Text Scores for Getting to Know the Invertebrates

Lisa Schonberg

Rensselaer Polytechnic Institute, Troy, NY, United States

Text Scores for Getting to Know the Invertebrates is a collection of creative scores that invite re-consideration of individual relations with insects (and more broadly, invertebrates) through prompts that guide interactions with them. These scores are inspired by composer Pauline Oliveros’ writing and scores, in which she challenges performers to listen as intently to sound as they possibly can – pursuing “perception at the edge of the new”, both globally and focally. My text scores do not require you to make music out loud, but rather prompt you to auralize – a term that Oliveros coined to mean listening or making sound in your mind. Blank ‘notes’ pages are provided for you to document your experiences with the scores.

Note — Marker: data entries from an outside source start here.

Notation "x <- m ;; k" := (bind m (fun x => k))
  (at level 100, m at next level, right associativity) : py_scope.
Notation "m ;;; k" := (bind m (fun _ => k))
  (at level 100, right associativity) : py_scope.

Open Scope py_scope.

(** * Monad laws and locality *)
Section PyMLaws.
Context {O E : Type}.

Lemma bind_ret_l {A B} (a : A) (k : A -> PyM O E B) l :
  bind (ret a) k l = k a l.
Proof. reflexivity. Qed.

Lemma bind_ret_r {A} (m : PyM O E A) l : bind m ret l = m l.
Proof. unfold bind, ret. by destruct (m l) as [? []]. Qed.

Lemma bind_assoc {A B C} (m : PyM O E A) (f : A -> PyM O E B)
      (g : B -> PyM O E C) l :
  bind (bind m f) g l = bind m (fun a => bind (f a) g) l.
Proof. unfold bind. by destruct (m l) as [? []]. Qed.

Lemma bind_ext {A B} (m : PyM O E A) (k1 k2 : A -> PyM O E B) l :
  (forall a l', k1 a l' = k2 a l') -> bind m k1 l = bind m k2 l.
Proof. intros Hk. unfold bind. destruct (m l) as [? []]; auto. Qed.

Lemma local_ret {A} (a : A) : local (O:=O) (E:=E) (ret a).
Proof. intros l. unfold ret. by rewrite app_nil_r. Qed.

Lemma local_emit (o : O) : local (E:=E) (emit o).
Proof. intros l. reflexivity. Qed.

Lemma local_raise {A} (e : E) : local (O:=O) (A:=A) (raise e).
Proof. intros l. unfold raise. by rewrite app_nil_r. Qed.

Lemma local_bind {A B} (m : PyM O E A) (k : A -> PyM O E B) :
  local m -> (forall a, local (k a)) -> local (bind m k).
Proof.
  intros Hm Hk l. unfold bind. rewrite (Hm l).
  destruct (m []) as [l1 [e|a]]; simpl; [done|].
  rewrite (Hk a (l ++ l1)), (Hk a l1). simpl. by rewrite app_assoc.
Qed.

Lemma local_catch {A} (m : PyM O E A) (h : E -> PyM O E A) :
  local m -> (forall e, local (h e)) -> local (catch m h).
Proof.
  intros Hm Hh l. unfold catch. rewrite (Hm l).
  destruct (m []) as [l1 [e|a]]; simpl; [|done].
  rewrite (Hh e (l ++ l1)), (Hh e l1). simpl. by rewrite app_assoc.
Qed.

Lemma local_foldM {A B} (f : B -> A -> PyM O E B) :
  (forall b a, local (f b a)) -> forall xs b, local (foldM f b xs).
Proof.
  intros Hf xs. induction xs as [|x xs IH]; intros b; simpl.
  - apply local_ret.
  - apply local_bind; auto.
Qed.
End PyMLaws.

#[export] Hint Resolve local_ret local_emit local_raise local_bind
  local_catch local_foldM : pyhints.

(** Prove [local] of a script built from the combinators. *)
Ltac solve_local :=
  repeat (intros || apply local_bind || apply local_catch
          || apply local_foldM || apply local_ret || apply local_emit
          || apply local_raise || case_match).


(** * Evaluation of decidable goals on concrete data

    Closes a decidable goal (an equation between values with an
    [EqDecision] instance, a comparison, ...) by evaluating its decision
    procedure. *)
Ltac by_eval :=
  match goal with |- ?P => apply (bool_decide_eq_true_1 P); vm_compute; reflexivity end.

(** * Python dicts

    A Python [dict] keeps its keys in insertion order; [d[k] = v] replaces
    the value of a present key in place and appends a new key at the end.
    It is an association list without duplicate keys. *)
Section PyDict.
Context {K V : Type} `{EqDecision K}.

Fixpoint dict_get (k : K) (d : list (K * V)) : option V :=
  match d with
  | [] => None
  | (k', v) :: d' => if decide (k = k') then Some v else dict_get k d'
  end.

Fixpoint dict_set (k : K) (v : V) (d : list (K * V)) : list (K * V) :=
  match d with
  | [] => [(k, v)]
  | (k', v') :: d' => if decide (k = k') then (k, v) :: d' else (k', v') :: dict_set k v d'
  end.

Lemma dict_get_set_eq (k : K) (v : V) d : dict_get k (dict_set k v d) = Some v.
Proof. induction d as [|[k' v'] d IH]; simpl; repeat (case_decide; simpl); done. Qed.

Lemma dict_get_set_ne (k j : K) (v : V) d :
  k <> j -> dict_get j (dict_set k v d) = dict_get j d.
Proof.
  intros Hne. induction d as [|[k' v'] d IH]; simpl; repeat (case_decide; simplify_eq/=); done.
Qed.

Lemma dict_set_keys_new (k : K) (v : V) d :
  k ∉ d.*1 -> (dict_set k v d).*1 = d.*1 ++ [k].
Proof.
  induction d as [|[k' v'] d IH]; csimpl; [done|].
  rewrite not_elem_of_cons. intros [Hne Hn]. rewrite decide_False by done. csimpl. by rewrite IH.
Qed.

In the scores, special attention is paid to our commonalities with insects and invertebrates – the homes, soundscapes, multispecies communities, and climatic and weather patterns we live in together. These scores are exercises in moving beyond anxiety and avoidance, and towards intentional exchange, whether that exchange is simply a conscious consideration, or a physical action we take. The scores ask us to give human-made sound (anthrophony) just as much consideration as we give nonhuman biological sound (biophony) and geological sound (wind and rain, etc). Importantly, it considers how invertebrates sense these sounds, rather than focusing on only on the human as listener. These scores consider anthrophony as part of the soundscape, and humans as actively engaged sound-makers, rather than as intruders, controllers, or spectators in soundscapes – part of nature, not separate from it.